SPEs have several benefits that make them appealing for various applications. They are easy to mass produce, have a high level of reproducibility, and are relatively inexpensive [17]. Additionally, SPEs have the advantage of being versatile, providing quick response times, and allowing miniaturization. These attributes have led to the development of disposable sensors that can be used to directly analyze drug samples without modification. For example, a previous study demonstrated the ability to detect clozapine (Clz) in both biological and pharmaceutical samples using differential pulse voltammetry with SPEs [18].
Screen-printing technology is widely used for the mass production of disposable glucose test strips. They have been manufactured by coating or deposition of a metallic layer on plastic or paper [19]. On Call is one of these technologies, and it is characterized by small physical dimensions, low cost, high accuracy, and short measurement time for blood glucose estimation. This strip is manufactured by screen printing silver and carbon layers on a plastic substrate.
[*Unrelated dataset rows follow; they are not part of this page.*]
(** A [get] through the installed module, answered with status 200. *)
Lemma default_integration_records_breadcrumbs_witness :
  let ms := mkModules (mkModule (native demo_request) (native demo_request))
                      (mkModule (native demo_request) (native demo_request))
  in
  exists w1 w2,
    runs (mod_get (httpModule (setupOnce (Http None) (JS.Num 18) ms))
            (ArgObject 0) [])
         (mkWorld traced_hub demo_heap) 1 w1
    /\ runs (deliver 1 [EvResponse ok_response]) w1 tt w2
    /\ breadcrumbs (hub w2)
       = [mkBreadcrumb "http" (JS.Str "POST") (JS.Num 200) "http://a/x"
            "http" "response" 1 (Some ok_response)]
    /\ spans (hub w2) = [].
Proof.
  cbv zeta.
  destruct (default_integration_records_breadcrumbs (JS.Num 18)
              (mkModules
                 (mkModule (native demo_request) (native demo_request))
                 (mkModule (native demo_request) (native demo_request)))
              mod_get demo_request (ArgObject 0) []
              (mkWorld traced_hub demo_heap) 1 demo_heap)
    as (w1 & R1 & H); try reflexivity.
  { now left. }
  { constructor. }
  destruct (H (EvResponse ok_response) []) as (w2 & R2 & Hb & Hsp).
  { intros e1 e2 [<-|[]] [<-|[]]. reflexivity. }
  exists w1, w2. split; [exact R1|]. split; [exact R2|].
  split; [exact Hb | exact Hsp].
Defined.
(** C9.  The power timer never becomes negative.  In [Pacman.update] a
    positive timer [t] becomes [t - dt] when that is still positive and
    [0] otherwise (the floor), and a timer at zero stays there; eating a
    power pellet sets it to [POWER_DURATION] whatever time was left (it
    replaces, it does not add), and nothing else in a tick changes it,
    so it is non-negative after every tick and along every run. *)
Theorem power_timer_never_negative (st : Game) (dt : Q) (rnd : nat → nat) :
  (0 <= power_timer (pacman st))%Q →
  let t := power_timer (pacman st) in
  let p1 := Pacman_update (pacman st) dt in
  let p2 := (handle_pacman_eats p1 (dots st) (power st)).1.1.2 in
  (0 <= power_timer p1)%Q
  ∧ ((0 < t)%Q → (0 < t - dt)%Q → power_timer p1 = (t - dt)%Q)
  ∧ ((0 < t)%Q → (t - dt <= 0)%Q → power_timer p1 = 0%Q)
  ∧ ((t <= 0)%Q → power_timer p1 = t)
  ∧ ((p_col p1, p_row p1) ∈ power st → power_timer p2 = POWER_DURATION)
  ∧ ((p_col p1, p_row p1) ∉ power st → power_timer p2 = power_timer p1)
  ∧ (0 <= power_timer p2)%Q
  ∧ (∀ st', advance st dt rnd = Some st' → (0 <= power_timer (pacman st'))%Q)
  ∧ (∀ frames st', run st frames = Some st' → (0 <= power_timer (pacman st'))%Q).
Proof.
  intros Ht t p1 p2.
  assert (H1 : power_timer p1 = decay t dt) by apply Pacman_update_power_timer.
  assert (H2 : power_timer p2
               = if bool_decide ((p_col p1, p_row p1) ∈ power st)
                 then POWER_DURATION else power_timer p1)
    by apply handle_pacman_eats_power_timer.
  assert (Hn1 : (0 <= power_timer p1)%Q) by (rewrite H1; apply decay_nonneg, Ht).
  assert (Hn2 : (0 <= power_timer p2)%Q) by (apply eats_power_timer_nonneg, Hn1).
  repeat split; try assumption.
  - intros Hpos Hrest. rewrite H1. unfold decay, py_max.
    apply Qltb_lt in Hpos, Hrest. rewrite Hpos, Hrest. reflexivity.
  - intros Hpos Hrest. rewrite H1. unfold decay, py_max.
    apply Qltb_lt in Hpos. apply Qltb_ge in Hrest. rewrite Hpos, Hrest. reflexivity.
  - intros Hz. rewrite H1. unfold decay.
    apply Qltb_ge in Hz. rewrite Hz. reflexivity.
  - intros Hin. rewrite H2, bool_decide_eq_true_2 by exact Hin. reflexivity.
  - intros Hin. rewrite H2, bool_decide_eq_false_2 by exact Hin. reflexivity.
  - intros st' Hadv. apply (advance_power_timer_nonneg st st' dt rnd Hadv Ht).
  - intros frames st' Hrun. apply (run_power_timer_nonneg frames st st' Hrun Ht).
Qed.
Recent advancements in electrochemical sensors have led to the use of various modifying agents on the surface of electrodes to improve their sensitivity and selectivity [20,21]. One popular method is the use of nanomaterials, such as carbon-based materials [22], noble metal nanoparticles [23], magnetic nanoparticles [24], and transition metal oxide nanomaterials [25]. These materials help to reduce the overpotentials associated with redox reactions, thus increasing the efficiency of the electrocatalytic process [26,27]. Additionally, previous research has shown that the use of multi-walled carbon nanotubes (MWCNT) can have a positive impact on electrocatalytic activity due to their large electroactive surface area and broad electrochemical window [28,29].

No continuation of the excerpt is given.